Initially definitely not as I kept staring at the down tube as I carried the bits home. But I have looked at the top tube and the lug again and the lug is a quite sparse and pretty design and it wouldn't as I first thought hold the top tube in place without a solid braze. However the tope tube is very twisted and squashed around the lug area whereas the downtube has a clean break for around 300 degrees and then a twist and tear.
I can also see on a closer inspection but the photos don't show, that the top tube is slightly bent downwards, highest at the seat top and lowest at the head tube, but it is only a few mm.
There is also a small piece of top tube still brazed in place, very roughly an equilateral triangle of about 1cm so this could have caused quite a twist.
I suspect that it would need someone with more knowledge than me and possibly a bit of Finite Element Analysis to work out which came first :-)
And that's in a material where catastrophic failures are very rare, especially sudden unexpected ones. I would still trust steel over aluminium, and especially over carbon fibre, every day of the week.
Sadly all it leaves me is my CF one and there is no way that I am going to leave that outside an office or supermarket.... and the swinging shopping bags would probably keep changing the gears anyway. :-)
I have a great deal of reluctance to pay the shortage premium and cough up £1,200 for something with Sora/Claris or go down the dead end and get one of the many 7 speed machines on the market and in stock.
But the
https://www.evanscycles.com/brand/pinnacle/laterite-3-2021-road-bike-934352 does seem to be available and might not be nicked immediately. :-) Although I have no idea who specced the gears, 11-32 on a 50/34 and even if the wheels aren't great I can just swap them over I think along with the chainset.

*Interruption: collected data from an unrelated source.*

(** Calls into the collaborators: the Rive runtime, the renderer, the
    clock, the console, JSZip and the document. *)
Inductive call :=
| renderer_clear
| stateMachine_advance (elapsedTimeSec : number)
| artboard_advance (elapsedTimeSec : number)
| renderer_save
| renderer_align (maxX maxY : N)  (* contain, center, {0, 0, maxX, maxY}, bounds *)
| performance_now (result : number)
| artboard_draw
| renderer_restore
| rive_resolveAnimationFrame
| requestAnimationFrame_renderLoop
| console_log_stats (stats : statistics)
| console_log (line : string)
| zip_generateAsync (files : zip)
| link_click (download : string) (content : zip).

(** What a handler does, in order: reads and assignments of the globals,
    and calls. *)
Inductive effect :=
| Get (g : global)
| Assign (g : global)
| Call (c : call).

Record world := mkWorld {
  (* the variables of game.ts *)
  lastTime : number;
  mouseMovedThisFrame : bool;
  performanceData : list sample;
  isProcessingClick : bool;
  (* the canvas element *)
  canvas_width : N;
  canvas_height : N;
  (* the bundles whose [generateAsync] promise is pending, oldest first *)
  generating : list zip;
  (* the files handed to the browser for download, oldest first *)
  downloaded : list (string * zip)
}.

(** The page after [main] has loaded the animation, sized the canvas and
    requested the first frame. *)
Definition initial (innerWidth innerHeight : N) : world :=
  {| lastTime := 0; mouseMovedThisFrame := false; performanceData := [];
     isProcessingClick := false;
     canvas_width := innerWidth; canvas_height := innerHeight;
     generating := []; downloaded := [] |}.

(** *** Handlers are state transformers that log their effects *)

Definition M (A : Type) : Type := world -> A * world * list effect.

Definition ret {A} (a : A) : M A := fun w => (a, w, []).

Definition bind {A B} (m : M A) (k : A -> M B) : M B :=
  fun w => let '(a, w1, l1) := m w in
           let '(b, w2, l2) := k a w1 in
           (b, w2, l1 ++ l2).

Declare Scope harness_scope.
Delimit Scope harness_scope with harness.
Notation "x <- m ;; k" := (bind m (fun x => k))
  (at level 61, m at next level, right associativity) : harness_scope.
Notation "m ;; k" := (bind m (fun _ => k))
  (at level 61, right associativity) : harness_scope.

Definition world_after {A} (r : A * world * list effect) : world := snd (fst r).
Definition effects {A} (r : A * world * list effect) : list effect := snd r.

Definition do_call (c : call) : M unit := fun w => (tt, w, [Call c]).

Definition get_lastTime : M number :=
  fun w => (lastTime w, w, [Get g_lastTime]).
Definition get_mouseMovedThisFrame : M bool :=
  fun w => (mouseMovedThisFrame w, w, [Get g_mouseMovedThisFrame]).
Definition get_performanceData : M (list sample) :=
  fun w => (performanceData w, w, [Get g_performanceData]).
Definition get_isProcessingClick : M bool :=
  fun w => (isProcessingClick w, w, [Get g_isProcessingClick]).

Definition with_lastTime (v : number) (w : world) : world :=
  {| lastTime := v; mouseMovedThisFrame := mouseMovedThisFrame w;
     performanceData := performanceData w;
     isProcessingClick := isProcessingClick w;
     canvas_width := canvas_width w; canvas_height := canvas_height w;
     generating := generating w; downloaded := downloaded w |}.

Definition with_mouseMovedThisFrame (v : bool) (w : world) : world :=
  {| lastTime := lastTime w; mouseMovedThisFrame := v;
     performanceData := performanceData w;
     isProcessingClick := isProcessingClick w;
     canvas_width := canvas_width w; canvas_height := canvas_height w;
     generating := generating w; downloaded := downloaded w |}.

Definition with_performanceData (v : list sample) (w : world) : world :=
  {| lastTime := lastTime w; mouseMovedThisFrame := mouseMovedThisFrame w;
     performanceData := v;
     isProcessingClick := isProcessingClick w;
     canvas_width := canvas_width w; canvas_height := canvas_height w;
     generating := generating w; downloaded := downloaded w |}.

Definition with_isProcessingClick (v : bool) (w : world) : world :=
  {| lastTime := lastTime w; mouseMovedThisFrame := mouseMovedThisFrame w;
     performanceData := performanceData w;
     isProcessingClick := v;
     canvas_width := canvas_width w; canvas_height := canvas_height w;
     generating := generating w; downloaded := downloaded w |}.

Definition with_canvas (width height : N) (w : world) : world :=
  {| lastTime := lastTime w; mouseMovedThisFrame := mouseMovedThisFrame w;
     performanceData := performanceData w;
     isProcessingClick := isProcessingClick w;
     canvas_width := width; canvas_height := height;
     generating := generating w; downloaded := downloaded w |}.

Definition with_generating (v : list zip) (w : world) : world :=
  {| lastTime := lastTime w; mouseMovedThisFrame := mouseMovedThisFrame w;
     performanceData := performanceData w;
     isProcessingClick := isProcessingClick w;
     canvas_width := canvas_width w; canvas_height := canvas_height w;
     generating := v; downloaded := downloaded w |}.

Definition with_downloaded (v : list (string * zip)) (w : world) : world :=
  {| lastTime := lastTime w; mouseMovedThisFrame := mouseMovedThisFrame w;
     performanceData := performanceData w;
     isProcessingClick := isProcessingClick w;
     canvas_width := canvas_width w; canvas_height := canvas_height w;
     generating := generating w; downloaded := v |}.

Definition set_lastTime (v : number) : M unit :=
  fun w => (tt, with_lastTime v w, [Assign g_lastTime]).
Definition set_mouseMovedThisFrame (v : bool) : M unit :=
  fun w => (tt, with_mouseMovedThisFrame v w, [Assign g_mouseMovedThisFrame]).
Definition set_performanceData (v : list sample) : M unit :=
  fun w => (tt, with_performanceData v w, [Assign g_performanceData]).
Definition set_isProcessingClick (v : bool) : M unit :=
  fun w => (tt, with_isProcessingClick v w, [Assign g_isProcessingClick]).

(** [performanceData.push(x)]: the array the variable holds grows by [x]. *)
Definition performanceData_push (x : sample) : M unit :=
  fun w => (tt, with_performanceData (performanceData w ++ [x]) w, []).

Fixpoint repeat_M (n : nat) (m : M unit) : M unit :=
  match n with
  | O => ret tt
  | S n => bind m (fun _ => repeat_M n m)
  end.

(** ** The handlers *)

Local Open Scope harness_scope.

Definition HIGH_PERFORMANCE_MACHINE : bool := false.

Definition onResizeWindow (innerWidth innerHeight : N) : M unit :=
  fun w => (tt, with_canvas innerWidth innerHeight w, []).

Definition onMouseMove : M unit :=
  set_mouseMovedThisFrame true.

(** [zip.generateAsync({type: "blob"})]: the promise is pending. *)
Definition generateAsync (files : zip) : M unit :=
  fun w => (tt, with_generating (generating w ++ [files]) w,
            [Call (zip_generateAsync files)]).

(** The link made for the blob, named, clicked and removed. *)
Definition download (name : string) (content : zip) : M unit :=
  fun w => (tt, with_downloaded (downloaded w ++ [(name, content)]) w,
            [Call (link_click name content)]).

Definition onClick : M unit :=
  busy <- get_isProcessingClick ;;
  if busy then ret tt
  else
    set_isProcessingClick true ;;
    data <- get_performanceData ;;
    let stats := calculateStatistics data in
    do_call (console_log_stats stats) ;;
    fold_right (fun line k => do_call (console_log line) ;; k) (ret tt)
               (consoleLines stats) ;;
    let statsText := statsText stats in
    data' <- get_performanceData ;;
    let csvContent := csvContent data' in
    let zip := [ ("performance_data.csv", csvContent);
                 ("statistics.txt", statsText) ]%string in
    generateAsync zip ;;
    set_performanceData [].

I have been playing with gear ratios a lot recently and can't find any use for anything lower than 34x19,38x21 or 42x23 which are all pretty much the same gear, the only good thing about 34x19 is that it is a almost straight chain-line.
@IanSmithCSE what make of bike was it?
I uhmmed a bit before mentioning the name, it was a
Ribble from the era of these 531 stickers
and as has been pointed out hasn't be mollycodelled but I have only ever ridden in on road and the broken areas aren't rusted.

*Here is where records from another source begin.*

Lemma runs_makedirs_full d w (P : res unit -> list event -> world -> Prop) :
  (forall r f',
     (d = "" /\ r = Raise FileNotFoundError /\ f' = fs w)
     \/ (d <> "" /\ mkdir_chain (PyStr.ancestors d) (fs w) = (r, f')) ->
     P r [EMakedirs d] (mk_world f' (s3 w) (clients w) (log w ++ [EMakedirs d]))) ->
  runs (makedirs d) w P.
Proof.
  intros HP. unfold runs, makedirs, bind, emit. cbn.
  exists [EMakedirs d].
  destruct (String.eqb_spec d "") as [->|Hne]; cbn.
  - split; [done|]. apply HP. by left.
  - destruct (mkdir_chain (PyStr.ancestors d) (fs w)) as [r f'] eqn:Hm. cbn.
    split; [done|]. apply HP. by right.
Qed.

Lemma runs_download_file_full c bucket key path w
    (P : res unit -> list event -> world -> Prop) :
  (forall r f',
     match r with
     | Ok _ => exists o, object_at (s3 w) bucket key = Some o
                         /\ f' = <[path := File (obj_body o)]> (fs w)
     | Raise _ => f' = fs w
     end ->
     P r [EDownloadFile c bucket key path]
       (mk_world f' (s3 w) (clients w) (log w ++ [EDownloadFile c bucket key path]))) ->
  runs (download_file c bucket key path) w P.
Proof.
  intros HP. unfold runs, download_file, bind, emit, object_at in *. cbn.
  exists [EDownloadFile c bucket key path].
  specialize (fun r f' => HP r f').
  destruct (s3 w !! bucket) as [objs|]; cbn.
  - destruct (find_object key objs) as [o|] eqn:Ho; cbn; (split; [done|]);
      apply HP; [by exists o|done].
  - split; [done|]. by apply HP.
Qed.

I am happy to see the breakage as simple old age, I just got comfortable with it and hadn't paid enough attention to the fact that these frames were made as racing frames and maybe they should be considered as having a working life.
....The heavy bags of shopping would have loaded them in a way they shouldn't have been.
I am not convinced by this as the downward loads on the handle bars when riding out of saddle and leaning heavily forward are going to be greater than the almost static load of any "luggage".
This looks cool 3x7, shifters on the stem/bars and all for £329, and a steel frame.